I just came across SAP note 1850112 – Changes to technical properties row/column store again and found it to be an interesting and reassuring collection of design decisions taken over time.

The decisions taken are about changing the storage type for SAP Netweaver tables on SAP HANA systems.

Counting how many tables were “moved” from one storage engine to another in which SAP Netweaver SP results in the table below:

Version to COLUMN STORE to ROW STORE
7.40 SP 3 88
7.40 SP 5 12
7.40 SP 8 57 1
157 1

In total 157 times the developers found that moving a table from row store to column store would be beneficial.

Only in one case, table QRFC_I_QIN_LOCK, the decision was to move a column store table to row store.

(* the way this table is used, like many other RFC and message queue tables, is quite specific, which makes it less suited for the column store)

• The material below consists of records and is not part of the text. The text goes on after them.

(* ===== verification/SkelIo.v ===== *)
(** * Raw access to a module ([RawIo()], [RawIoBlock()] of [skeldrvr.c])

    Debugging access from user space to the address spaces of a module: one
    item, or a block through a kernel buffer of 1024 items.  The module's
    hardware is a [Bus]; user memory is a function from offsets, counted from
    the caller's data pointer, to bytes. *)

From S2P Require Import Prelude.

(** ** The hardware

    [io_read w] and [io_write w] are one native access of [w] bits; the state is
    whatever the device does with it. *)

Class Bus (hw : Type) := {
  io_read : Z -> Z -> hw -> Z * hw;
  io_write : Z -> Z -> Z -> hw -> hw;
}.

(** ** Address spaces ([libinstkernel.c]) *)

Record InsLibAnyAddressSpace := AnyAS {
  as_SpaceNumber : Z;
  as_DataWidth : Z;
  as_WindowSize : Z;
  as_Endian_BIG : bool;
  as_Mapped : Z;
}.

Fixpoint get_addr_space (l : list InsLibAnyAddressSpace) (space_number datawidth : Z) : option InsLibAnyAddressSpace :=
  match l with
  | [] => None
  | a :: l =>
      if (as_SpaceNumber a =? space_number) && ((datawidth =? 0) || (as_DataWidth a =? datawidth))
      then Some a else get_addr_space l space_number datawidth
  end.

Definition InsLibGetAddressSpace l n := get_addr_space l n 0.
Definition InsLibGetAddressSpaceWidth l n w := get_addr_space l n w.

(** ** Requests ([include/skel.h]) *)

Record SkelDrvrRawIoBlock := RawIoBlock_ { ri_SpaceNumber : Z; ri_Offset : Z; ri_DataWidth : Z; ri_Data : Z }.

Record SkelDrvrRawIoTransferBlock := RawIoTransferBlock {
  rt_SpaceNumber : Z;
  rt_Offset : Z;
  rt_DataWidth : Z;
  rt_AddrIncr : Z;
  rt_BytesTr : Z;
}.

Definition ENXIO : Z := 6.

(** ** Bytes *)

(** The [n] bytes of a word, least significant first, and the word of some bytes. *)
Fixpoint le_bytes (n : nat) (v : Z) : list Z :=
  match n with O => [] | S n => v mod 256 :: le_bytes n (v / 256) end.

Fixpoint le_word (l : list Z) : Z := match l with b :: l => b + 256 * le_word l | [] => 0 end.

Now, why is this remarkable?

Back in 2011 when SAP Netweaver porting to SAP HANA started, SAP internal developers had been advised to choose the storage for “their” tables based on the recommendations that can still be found in today’s SAP HANA Administration Guide.

Seeing that the decisions taken back then have been revised not only shows that SAP HANA’s column store is capable of handling production workload.

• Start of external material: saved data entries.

(** The events of an interrupt for the client [c], one per interrupt in order. *)
Definition event (rb : SkelDrvrReadBuf) (j : nat) : SkelDrvrReadBuf :=
  ReadBuf (Conx (cx_Module (rb_Connection rb)) (2 ^ Z.of_nat j)) (rb_Time rb).

Definition events_of (m : SkelDrvrModuleContext) (rb : SkelDrvrReadBuf) (imask : Z) (js : list nat) (c : nat)
    : list SkelDrvrReadBuf :=
  event rb <$> filter (fun j => Z.testbit imask (Z.of_nat j) && bool_decide (c ∈ list_of j m)) js.

Lemma events_of_cons m rb imask j js c : events_of m rb imask (j :: js) c =
  (if Z.testbit imask (Z.of_nat j) && bool_decide (c ∈ list_of j m) then [event rb j] else []) ++ events_of m rb imask js c.
Proof. unfold events_of. rewrite filter_cons. destruct (Z.testbit imask (Z.of_nat j)), (bool_decide (c ∈ list_of j m)); done. Qed.

Lemma queued_ext e1 e2 w w' : (forall c, e1 c = e2 c) -> queued_events e1 w w' -> queued_events e2 w w'.
Proof. intros He [A B C D E]. split; try done. intros c. by rewrite E, He. Qed.

Lemma fill_bits_spec i m rb imask js w : skel_ok w -> Modules w !! i = Some m ->
  exists w', fill_bits QSIZE m rb imask js w = Some w' /\ queued_events (events_of m rb imask js) w w'.
Proof.
  revert w. induction js as [|j js IH]; intros w Hok Hm.
  - exists w. split; [done|]. split; try done. intros c. simpl. by destruct (heap w !! c).
  - cbn [fill_bits]. rewrite land_bit. destruct (Z.testbit imask (Z.of_nat j)) eqn:Ebit.
    + assert (truthy (2 ^ Z.of_nat j) = true) as -> by (unfold truthy; pose proof (Z.pow_pos_nonneg 2 (Z.of_nat j)); lia).
      cbn [negb orb]. destruct (bool_decide_reflect (list_of j m = [])) as [El|_].
      * destruct (IH w Hok Hm) as (w' & E & H). exists w'. split; [done|]. eapply queued_ext; [|done]. intros c. simpl.
        rewrite events_of_cons, Ebit, El, (bool_decide_false (c ∈ [])) by apply not_elem_of_nil. done.
      * destruct (so_lists _ Hok _ _ j Hm) as [Hnd Hs].
        destruct (put_queues_spec (event rb j) (list_of j m) w Hok Hnd Hs) as (w1 & E1 & H1).
        unfold event in E1. rewrite E1. cbn [mbind option_bind].
        destruct (IH w1) as (w' & E & H); [apply H1|by rewrite (qe_modules _ _ _ H1)|].
        exists w'. split; [done|]. eapply queued_ext; [|by eapply queued_trans]. intros c. simpl.
        rewrite events_of_cons, Ebit. done.
    + cbn [truthy Z.eqb negb orb]. destruct (IH w Hok Hm) as (w' & E & H). exists w'. split; [done|].
      eapply queued_ext; [|done]. intros c. by rewrite events_of_cons, Ebit.
Qed.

More than this it underlines the whole point of column store concepts.

It is made for business application.

It lends itself to the way, data is used in such systems and it allows to automatically take advantage of improvements in hard and software. Automatic parallel query processing and efficient mass data processing via SIMD are just two examples for that.

One conclusion of this can be:

If your application is using data in a similar way, then using column store tables is very likely the best single design decision you can take.

In fact, at least in my opinion, it is about time to change the default table type (parameter indexserver.ini • sql [] • table_type) to COLUMN as it really is the new “normal table type”.